Document attributes or fields
A document has attributes or fields associated with it. Fields of a document are the properties of a document or what is contained within the structure of a document. For example, each of your documents might contain title, body text, and author. You can also add custom fields for your particular documents. For example, if your index searches tax documents, you might specify a custom field for the type of tax document such as W-2, 1099, and so on.
Before you can use a document field in a query, it must be mapped to an index
field. For example, the title field can be mapped to the field
_document_title
. For more information, see Mapping
fields. To add a new field, you must create an index field to map the
field to. You create index fields using the console or by using the UpdateIndex API.
You can use document fields to filter responses and to make faceted search results. For example, you can filter a response to only return a specific version of a document, or you can filter searches to only return 1099 type of tax documents that match the search term. For more information, see Filtering and facet search.
You can also use document fields to manually tune the query response. For example, you can choose to increase the importance of the title field to increase the weight that Amazon Kendra assigns to the field when determining which documents to return in the response. For more information, see Tuning search relevance.
If you are adding a document directly to an index, you specify the fields in the Document input parameter to the BatchPutDocument API. You specify the custom field values in a DocumentAttribute object array. If you are using a data source, the method that you use to add the document fields depends on the data source. For more information, see Mapping data source fields.
Using Amazon Kendra reserved or common document fields
With the UpdateIndex API, you can create reserved or common fields using
DocumentMetadataConfigurationUpdates
and specifying the Amazon Kendra reserved
index field name to map to your equivalent document attribute/field name. You can also create
custom fields. If you use a data source connector, most include field mappings that map your data
source document fields to Amazon Kendra index fields. If you use the console, you update
fields by selecting your data source, selecting the edit action, and then proceeding next to the
field mappings section for configuring the data source.
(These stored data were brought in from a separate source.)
(** Writing into what it gave. *)
Lemma write_allocated bio m size bs :
  writer bio m → 0 <= size < 2 ^ 32 - 3 → Z.of_nat (length bs) = size → round4 size <= bio_data_avail bio →
  store (bio_data bio) bs m = Ok (tt, put_bytes (bio_data bio) bs m) ∧
  writer (advance (round4 size) bio) (put_bytes (bio_data bio) bs m) ∧
  written bio (advance (round4 size) bio) m (put_bytes (bio_data bio) bs m).
Proof.
  intros W Hs Hl Ha. pose proof (round4_bounds size Hs) as [? _].
  assert (Hw : written bio (advance (round4 size) bio) m (put_bytes (bio_data bio) bs m)).
  { constructor; cbn; try done; try lia.
    - intros i Hi. by apply put_bytes_is_Some.
    - intros i Hd _. rewrite put_bytes_lookup, decide_False by lia. done. }
  split; [apply store_ok; rewrite Hl; eapply mapped_sub; [apply W|lia|lia]|]. split; [|done].
  apply (written_writer bio _ m); [done|done|cbn; lia|apply W].
Qed.

(** ** Items *)

Inductive item : Type :=
| I_u32 (n : Z)
| I_str (x : bool) (s : list Z)   (* [x]: from 8 bit characters *)
| I_obj (p : Z)
| I_ref (p : Z).

Definition put_item (it : item) (bio : binder_io) : ST mem binder_io :=
  match it with
  | I_u32 n => bio_put_uint32 bio n
  | I_str false s => bio_put_string16 bio (Some (s ++ [0]))
  | I_str true s => bio_put_string16_x bio (Some (s ++ [0]))
  | I_obj p => bio_put_obj bio p
  | I_ref p => bio_put_ref bio p
  end.

Fixpoint put_items (its : list item) (bio : binder_io) : ST mem binder_io :=
  match its with
  | [] => mret bio
  | it :: its => bio ← put_item it bio; put_items its bio
  end.

Definition item_ok (it : item) : Prop :=
  match it with
  | I_u32 n => is_u32 n
  | I_str _ s => Forall (λ c, 0 < c < 2 ^ 16) s ∧ Z.of_nat (length s) < 2 ^ 29
  | I_obj p | I_ref p => is_u32 p
  end.

(** The bytes an item takes, padding included, and its entries in the offsets. *)
Definition item_size (it : item) : Z :=
  match it with
  | I_u32 _ => 4
  | I_str _ s => 4 + round4 (2 * (Z.of_nat (length s) + 1))
  | I_obj _ | I_ref _ => 16
  end.
Definition item_objects (it : item) : Z :=
  match it with
  | I_obj _ => 1
  | I_ref p => if p =? 0 then 0 else 1
  | _ => 0
  end.

(** Its bytes at [a]; what pads a string is not specified. *)
Definition holds (m : mem) (a : Z) (it : item) : Prop :=
  match it with
  | I_u32 n => bytes_at a 4 m = Some (le_bytes 4 n)
  | I_str _ s =>
      bytes_at a 4 m = Some (le_bytes 4 (Z.of_nat (length s))) ∧
      bytes_at (a + 4) (2 * (length s + 1)) m = Some (bytes16 (s ++ [0]))
  | I_obj p => bytes_at a 16 m = Some (encode_object BINDER_TYPE_BINDER object_flags p 0)
  | I_ref p => bytes_at a 16 m = Some (encode_object BINDER_TYPE_HANDLE object_flags p 0)
  end.

Definition fits (it : item) (bio : binder_io) : Prop :=
  item_size it <= bio_data_avail bio ∧ item_objects it <= bio_offs_avail bio.

(** The entry for an object at [bio_data bio]. *)
Definition offset_stored (it : item) (bio : binder_io) (m : mem) : Prop :=
  item_objects it = 1 → bytes_at (bio_offs bio) 4 m = Some (le_bytes 4 (bio_data bio - bio_data0 bio)).

(** What a call of [bio_put_*] did: the whole item when there was room, and
    otherwise, with the overflow flagged, at most a part of it. *)
Definition put_result (it : item) (bio bio' : binder_io) (m m' : mem) : Prop :=
  writer bio' m' ∧ written bio bio' m m' ∧
  ((fits it bio ∧ bio_flags bio' = bio_flags bio ∧ bio_data bio' = bio_data bio + item_size it ∧
    bio_offs bio' = bio_offs bio + 4 * item_objects it ∧ holds m' (bio_data bio) it ∧ offset_stored it bio m') ∨
   (¬ fits it bio ∧ bio_flags bio' = Z.lor (bio_flags bio) BIO_F_OVERFLOW)).

Lemma writer_data_nonzero bio m : writer bio m → (bio_data bio =? 0) = false.
Proof. intros []. apply Z.eqb_neq. lia. Qed.

Lemma writer_overflow bio m : writer bio m → writer (overflow bio) m.
Proof. by intros []. Qed.

(** A block of [size] bytes, written when there is room. *)
Lemma put_block bio m size bs :
  writer bio m → 0 <= size < 2 ^ 32 - 3 → Z.of_nat (length bs) = size →
  (let '(ptr, bio) := bio_alloc bio size in if negb (ptr =? 0) then store ptr bs ;; mret bio else mret bio) m =
  if decide (round4 size <= bio_data_avail bio) then Ok (advance (round4 size) bio, put_bytes (bio_data bio) bs m)
  else Ok (overflow bio, m).
Proof.
  intros W Hs Hl. destruct (bio_alloc_cases bio m size W Hs) as [[-> H]|[-> H]]; case_decide; try lia; [done|].
  rewrite (writer_data_nonzero bio m W). cbn [negb].
  destruct (write_allocated bio m size bs W Hs Hl H) as [E _]. by rewrite (st_bind_eq _ _ _ _ _ E).
Qed.

Lemma put_uint32_ok bio m n : writer bio m → is_u32 n → ∃ bio' m', bio_put_uint32 bio n m = Ok (bio', m') ∧ put_result (I_u32 n) bio bio' m m'.
Proof.
  intros W Hn. pose proof (put_block bio m 4 (le_bytes 4 n) W ltac:(lia) eq_refl) as E.
  unfold bio_put_uint32. unfold store32. rewrite E; clear E. change (round4 4) with 4. case_decide as H; eexists _, _; (split; [reflexivity|]).
  - destruct (write_allocated bio m 4 (le_bytes 4 n) W ltac:(lia) eq_refl H) as (_ & W' & N).
    split; [exact W'|]. split; [exact N|]. left. split; [split; [exact H|apply W]|]. split; [done|]. split; [done|].
    split; [cbn; lia|]. split; [exact (bytes_at_put _ (le_bytes 4 n) _)|]. by intros ?.
  - split; [by apply writer_overflow|]. split; [apply written_overflow|]. right. split; [by intros [??]|done].
Qed.

Lemma overflow_twice bio : overflow (overflow bio) = overflow bio.
Proof. unfold overflow, update, field_bio_flags. cbn [bio_flags]. by rewrite <- Z.lor_assoc, Z.lor_diag. Qed.

(** [bio_alloc_obj]: the object's place with its entry in the offsets, or NULL. *)
Definition entry (bio : binder_io) : list Z := le_bytes 4 (bio_data bio - bio_data0 bio).
Definition object_next (bio : binder_io) : binder_io :=
  advance 16 bio <| bio_offs_avail %= λ a, a - 1 |> <| bio_offs %= λ o, o + 4 |>.

Lemma alloc_obj_room bio m :
  writer bio m → 16 <= bio_data_avail bio → 1 <= bio_offs_avail bio →
  bio_alloc_obj bio m = Ok ((bio_data bio, object_next bio), put_bytes (bio_offs bio) (entry bio) m).
Proof.
  intros W Ha Ho. unfold bio_alloc_obj.
  destruct (bio_alloc_cases bio m sizeof_object W ltac:(done)) as [[-> H]|[-> H]]; change (round4 sizeof_object) with 16 in *; [lia|].
  rewrite (writer_data_nonzero bio m W). replace (bio_offs_avail (advance 16 bio) =? 0) with false by (symmetry; apply Z.eqb_neq; cbn; lia). cbn [negb andb].
  assert (M : mapped (bio_offs bio) 4 m) by (eapply mapped_sub; [apply (wr_offs_mapped bio m W)|lia|lia]).
  rewrite (st_bind_eq _ _ _ _ _ (store32_ok (bio_offs bio) _ m M)).
  change (bio_data0 (advance 16 bio)) with (bio_data0 bio). destruct W. rewrite u32_small by lia. done.
Qed.

Lemma alloc_obj_full bio m :
  writer bio m → ¬ (16 <= bio_data_avail bio ∧ 1 <= bio_offs_avail bio) →
  ∃ bio', bio_alloc_obj bio m = Ok ((0, bio'), m) ∧ writer bio' m ∧ written bio bio' m m ∧
    bio_flags bio' = Z.lor (bio_flags bio) BIO_F_OVERFLOW.
Proof.
  intros W Hn. unfold bio_alloc_obj.
  destruct (bio_alloc_cases bio m sizeof_object W ltac:(done)) as [[-> H]|[-> H]]; change (round4 sizeof_object) with 16 in *.
  - rewrite Z.eqb_refl. cbn [negb andb]. rewrite overflow_twice. exists (overflow bio). split; [done|].
    split; [by apply writer_overflow|]. split; [apply written_overflow|done].
  - rewrite (writer_data_nonzero bio m W). pose proof (wr_offs_avail bio m W).
    replace (bio_offs_avail (advance 16 bio) =? 0) with true by (symmetry; apply Z.eqb_eq; cbn; lia). cbn [negb andb].
    assert (Hw : written bio (overflow (advance 16 bio)) m m) by (by constructor; cbn; try lia).
    eexists. split; [reflexivity|]. split; [apply (written_writer bio _ m); [done|done|cbn; lia|apply W]|done].
Qed.

(** An object in its place. *)
Lemma write_object bio m bs :
  writer bio m → 16 <= bio_data_avail bio → 1 <= bio_offs_avail bio → length bs = 16%nat →
  let m1 := put_bytes (bio_offs bio) (entry bio) m in
  let m2 := put_bytes (bio_data bio) bs m1 in
  store (bio_data bio) bs m1 = Ok (tt, m2) ∧ writer (object_next bio) m2 ∧ written bio (object_next bio) m m2 ∧
  bytes_at (bio_data bio) 16 m2 = Some bs ∧ bytes_at (bio_offs bio) 4 m2 = Some (entry bio).
Proof.
  intros W Ha Ho Hl m1 m2. pose proof (wr_apart bio m W). pose proof (wr_pos bio m W).
  assert (N : written bio (object_next bio) m m2).
  { constructor; try done; try (cbn; lia).
    - intros i Hi. by apply put_bytes_is_Some, put_bytes_is_Some.
    - intros i Hd Hof. cbn in Hd, Hof. unfold m2, m1. rewrite !put_bytes_lookup. unfold entry. rewrite length_le_bytes.
      rewrite !decide_False by lia. done. }
  split; [apply store_ok; rewrite Hl; apply mapped_put; eapply mapped_sub; [apply W|lia|lia]|].
  split; [apply (written_writer bio _ m); [done|done|cbn; lia|cbn; lia]|]. split; [done|].
  split; [rewrite <- Hl; apply bytes_at_put|]. unfold m2. rewrite bytes_at_put_other by lia.
  apply (bytes_at_put _ (entry bio)).
Qed.

(** An object, with its entry in the offsets. *)
Lemma put_object_ok it bio m bs :
  writer bio m → item_size it = 16 → item_objects it = 1 → length bs = 16%nat →
  (∀ m', bytes_at (bio_data bio) 16 m' = Some bs → holds m' (bio_data bio) it) →
  ∃ bio' m', (r ← bio_alloc_obj bio; if r.1 =? 0 then mret r.2 else store r.1 bs ;; mret r.2) m = Ok (bio', m') ∧
    put_result it bio bio' m m'.
Proof.
  intros W Hsz Hob Hl Hh. assert (Hf : fits it bio ↔ 16 <= bio_data_avail bio ∧ 1 <= bio_offs_avail bio) by (unfold fits; by rewrite Hsz, Hob).
  destruct (decide (16 <= bio_data_avail bio ∧ 1 <= bio_offs_avail bio)) as [[Ha Ho]|Hn].
  - rewrite (st_bind_eq _ _ _ _ _ (alloc_obj_room bio m W Ha Ho)). cbn [fst snd]. rewrite (writer_data_nonzero bio m W).
    destruct (write_object bio m bs W Ha Ho Hl) as (E & W' & N & Hd & He). rewrite (st_bind_eq _ _ _ _ _ E).
    eexists _, _. split; [reflexivity|]. split; [exact W'|]. split; [exact N|]. left. rewrite Hf, Hsz, Hob. split_and!; try done; [by apply Hh|by intros _].
  - destruct (alloc_obj_full bio m W Hn) as (bio' & E & W' & N & Hfl). rewrite (st_bind_eq _ _ _ _ _ E). cbn [fst snd].
    exists bio', m. split; [done|]. split; [done|]. split; [done|]. right. by rewrite Hf.
Qed.

Lemma put_obj_ok bio m p : writer bio m → ∃ bio' m', bio_put_obj bio p m = Ok (bio', m') ∧ put_result (I_obj p) bio bio' m m'.
Proof. intros W. by apply put_object_ok. Qed.

Lemma put_ref_ok bio m p : writer bio m → ∃ bio' m', bio_put_ref bio p m = Ok (bio', m') ∧ put_result (I_ref p) bio bio' m m'.
Proof.
  intros W. unfold bio_put_ref. destruct (Z.eqb_spec p 0) as [->|Hp0]; cbn [negb].
  - rewrite (st_bind_eq _ _ m (bio_alloc bio sizeof_object) m) by done.
    pose proof (put_block bio m sizeof_object (encode_object BINDER_TYPE_HANDLE object_flags 0 0) W ltac:(done) eq_refl) as E.
    assert (E' : ∀ r : Z * binder_io, (if r.1 =? 0 then mret r.2 else store r.1 (encode_object BINDER_TYPE_HANDLE object_flags 0 0) ;; mret r.2) =
      (let '(ptr, bio) := r in if negb (ptr =? 0) then store ptr (encode_object BINDER_TYPE_HANDLE object_flags 0 0) ;; mret bio else mret bio)).
    { intros [q b]. cbn [fst snd]. by destruct (q =? 0). }
    rewrite E', E. clear E E'. change (round4 sizeof_object) with 16. case_decide as H; eexists _, _; (split; [reflexivity|]).
    + destruct (write_allocated bio m 16 (encode_object BINDER_TYPE_HANDLE object_flags 0 0) W ltac:(lia) eq_refl H) as (_ & W' & N).
      split; [exact W'|]. split; [exact N|]. left. split; [split; [exact H|apply W]|]. split; [done|]. split; [done|].
      split; [cbn; lia|]. split; [exact (bytes_at_put _ (encode_object BINDER_TYPE_HANDLE object_flags 0 0) _)|]. by intros ?.
    + split; [by apply writer_overflow|]. split; [apply written_overflow|]. right. split; [by intros [??]|done].
  - apply put_object_ok; try done. cbn. apply Z.eqb_neq in Hp0. by rewrite Hp0.
Qed.

Lemma until_nul_app s : Forall (λ c, 0 < c < 2 ^ 16) s → until_nul (s ++ [0]) = Some s.
Proof.
  induction 1 as [|c s Hc _ IH]; [done|]. cbn [app until_nul]. rewrite (proj2 (Z.eqb_neq c 0)) by lia. by rewrite IH.
Qed.

(** Both functions write the count, then the characters with their NUL. *)
Definition put_chars (bio : binder_io) (s : list Z) : ST mem binder_io :=
  bio ← bio_put_uint32 bio (Z.of_nat (length s));
  let '(ptr, bio) := bio_alloc bio (2 * (Z.of_nat (length s) + 1)) in
  if negb (ptr =? 0) then store ptr (bytes16 (s ++ [0])) ;; mret bio else mret bio.

Lemma put_string_chars x s bio m : item_ok (I_str x s) → put_item (I_str x s) bio m = put_chars bio s m.
Proof.
  intros [Hs Hl]. destruct x; cbn [put_item]; unfold bio_put_string16, bio_put_string16_x, put_chars;
    rewrite (until_nul_app s Hs), (st_bind_eq _ _ m s m) by done; rewrite (u32_small (Z.of_nat (length s))) by lia;
    (replace (Z.of_nat (length s) >=? MAX_BIO_SIZE / 2) with false by (symmetry; rewrite Z.geb_leb; apply Z.leb_gt; exact Hl));
    unfold mbind, st_bind; (destruct (bio_put_uint32 bio (Z.of_nat (length s)) m) as [[bio1 m1]|]; [|done]);
    rewrite u32_small by lia; rewrite (Z.mul_comm 2); [|done].
  destruct (bio_alloc bio1 _) as [ptr bio2]. by destruct (ptr =? 0).
Qed.

Lemma bytes_at_written bio bio' m m' a n :
  written bio bio' m m' → a + Z.of_nat n <= bio_data bio ∨ bio_data bio' <= a →
  a + Z.of_nat n <= bio_offs bio ∨ bio_offs bio' <= a → bytes_at a n m' = bytes_at a n m.
Proof. intros N Hd Ho. apply bytes_at_ext. intros i Hi. apply (wn_frame _ _ _ _ N); lia. Qed.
You can configure the Search
object to set a field as
either displayable, facetable, searchable, and sortable. You can configure the Relevance
object to set a field's rank order, boost duration or time period to apply to boosting, freshness,
importance value, and importance values mapped to specific field values. If you use the console, you
can set the search settings for a field by selecting the facet option in the navigation
menu. To set relevance tuning, select the option to search your index in the navigation menu, enter a
query, and use the side panel options to tune the search relevance. You cannot change the field type
once you have created the field.
Amazon Kendra has the following reserved or common document fields that you can use:
-
_authors
—A list of one or more authors responsible for the content of the document. -
_category
—A category that places a document in a specific group. -
_created_at
—The date and time in ISO 8601 format that the document was created. For example, 2012-03-25T12:30:10+01:00 is the ISO 8601 date-time format for March 25th 2012 at 12:30PM (plus 10 seconds) in Central European Time. -
_data_source_id
—The identifier of the data source that contains the document. -
_document_body
—The content of the document. -
_document_id
—A unique identifier for the document. -
_document_title
—The title of the document. -
_excerpt_page_number
—The page number in a PDF file where the document excerpt appears. If your index was created before September 8, 2020, you must re-index your documents before you can use this attribute. -
_faq_id
—If this is a question-answer type document (FAQ), a unique identifier for the FAQ. -
_file_type
—The file type of the document, such as pdf or doc. -
_last_updated_at
—The date and time in ISO 8601 format that the document was last updated. For example, 2012-03-25T12:30:10+01:00 is the ISO 8601 date-time format for March 25th 2012 at 12:30PM (plus 10 seconds) in Central European Time. -
_source_uri
—The URI where the document is available. For example, the URI of the document on a company website. -
_version
—An identifier for the specific version of a document. -
_view_count
—The number of times that the document has been viewed. -
_language_code
(String)—The code for a language that applies to the document. This defaults to English if you do not specify a language. For more information on supported languages, including their codes, see Adding documents in languages other than English.
For custom fields, you create these fields using DocumentMetadataConfigurationUpdates
with the UpdateIndex
API, just as you do when creating a reserved or
common field. You must set the appropriate data type for your custom field. If you use the console,
you update fields by selecting your data source, selecting the edit action, and then proceeding next
to the field mappings section for configuring the data source. Some data sources don't support adding
new fields or custom fields. You cannot change the field type once you have created the field.
The following are the types you can set for custom fields:
-
Date
-
Number
-
String
-
String list
If you added documents to the index using BatchPutDocument API,
Attributes
lists the fields/attributes of your documents and you create
fields using the DocumentAttribute
object.
For documents indexed from an Amazon S3 data source, you create fields using a JSON metadata file that includes the fields information.
If you use a supported database as your data source, you can configure your fields using the field mappings option.